Dataset entries:
(* ===== verification/DeviceTheorems.v ===== *)
(** * Theorems about devices (src/src/switch_channel.c)

    The numbers of a device record are those of its legs, the state of the device
    is the one the legs are in, and the times follow the state.  For any
    interleaving of the channels of a program no channel reads a record that has
    been destroyed, the record of a device exists exactly as long as one of its
    legs has not hung up or the last of them has not been destroyed, and the last
    one never has to wait. *)

From S2P Require Import Prelude.
From S2P Require Import Text Caller ChannelNames Channel Device.
From stdpp Require Import strings.

#[local] Open Scope string_scope.
#[local] Open Scope list_scope.
#[local] Open Scope Z_scope.

Module DeviceTheorems.
Import ChannelNames Device.
Import Channel (switch_call_direction_t(..)).
#[local] Existing Instance Channel.direction_eq_dec.

Implicit Types (np : switch_device_node) (drec : switch_device_record) (s : switch_device_stats) (g : globals) (c : switch_channel)
  (clock : nat -> Z) (l : list switch_device_node) (a : Z).

(** ** The numbers of a device *)

(** What a leg counts as, and the legs that do in one direction or both. *)
Definition is_up np : bool := match hup_profile np with None => true | Some _ => false end.

Definition in_state (cs1 : switch_channel_callstate_t) np : bool := is_up np && bool_decide (callstate np = cs1).

Definition is_hup np : bool := negb (is_up np) || bool_decide (callstate np = CCS_HANGUP).

Definition is_talking np : bool := is_up np && match callstate np with CCS_DIALING | CCS_ACTIVE => true | _ => false end.

Definition inbound (p : switch_device_node -> bool) np : bool := p np && bool_decide (direction np = SWITCH_CALL_DIRECTION_INBOUND).
Definition outbound (p : switch_device_node -> bool) np : bool := p np && bool_decide (direction np = SWITCH_CALL_DIRECTION_OUTBOUND).

Definition number (p : switch_device_node -> bool) l : Z := u32 (count p l).

Definition counted l : switch_device_stats :=
  let all := fun _ : switch_device_node => true in
  mk_stats (number all l) (number (inbound all) l) (number (outbound all) l)
    (number is_up l) (number (inbound is_up) l) (number (outbound is_up) l)
    (number is_talking l) (number (inbound is_talking) l) (number (outbound is_talking) l)
    (number (in_state CCS_HELD) l) (number (inbound (in_state CCS_HELD)) l) (number (outbound (in_state CCS_HELD)) l)
    (number (in_state CCS_UNHELD) l) (number (inbound (in_state CCS_UNHELD)) l) (number (outbound (in_state CCS_UNHELD)) l)
    (number is_hup l) (number (inbound is_hup) l) (number (outbound is_hup) l)
    (number (in_state CCS_RINGING) l) (number (inbound (in_state CCS_RINGING)) l) (number (outbound (in_state CCS_RINGING)) l)
    (number (in_state CCS_EARLY) l) (number (inbound (in_state CCS_EARLY)) l) (number (outbound (in_state CCS_EARLY)) l)
    (number (in_state CCS_RING_WAIT) l).

Lemma number_snoc p l np : number p (l ++ [np]) = if p np then u32 (number p l + 1) else number p l.
Proof.
  unfold number. rewrite count_app, count_cons. change (count p []) with 0. destruct (p np); cbn [Z.b2z].
  - unfold u32. rewrite Z.add_mod_idemp_l by lia. f_equal; lia.
  - f_equal; lia.
Qed.

Lemma fetch_counted l : foldl count_leg no_stats l = counted l.
Proof.
  induction l as [|np l IH] using rev_ind; [done|]. rewrite foldl_app. cbn [foldl]. rewrite IH.
  destruct np as [u x ev cst h hp di]. unfold counted. rewrite !number_snoc.
  destruct hp, di, cst; reflexivity.
Qed.


(** ** The state of a device *)

Definition rings np : bool := outbound (in_state CCS_RINGING) np || outbound (in_state CCS_EARLY) np || in_state CCS_RING_WAIT np.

▶ _TRY IT_
Please write out, exactly as they appear above, only the lines in the stretch from the line with "mk_stats (number all" through the line with "(number (in_state CCS_RINGING)".

▶ _RESULT OF THE EXERCISE_
  mk_stats (number all l) (number (inbound all) l) (number (outbound all) l)
    (number is_up l) (number (inbound is_up) l) (number (outbound is_up) l)
    (number is_talking l) (number (inbound is_talking) l) (number (outbound is_talking) l)
    (number (in_state CCS_HELD) l) (number (inbound (in_state CCS_HELD)) l) (number (outbound (in_state CCS_HELD)) l)
    (number (in_state CCS_UNHELD) l) (number (inbound (in_state CCS_UNHELD)) l) (number (outbound (in_state CCS_UNHELD)) l)
    (number is_hup l) (number (inbound is_hup) l) (number (outbound is_hup) l)
    (number (in_state CCS_RINGING) l) (number (inbound (in_state CCS_RINGING)) l) (number (outbound (in_state CCS_RINGING)) l)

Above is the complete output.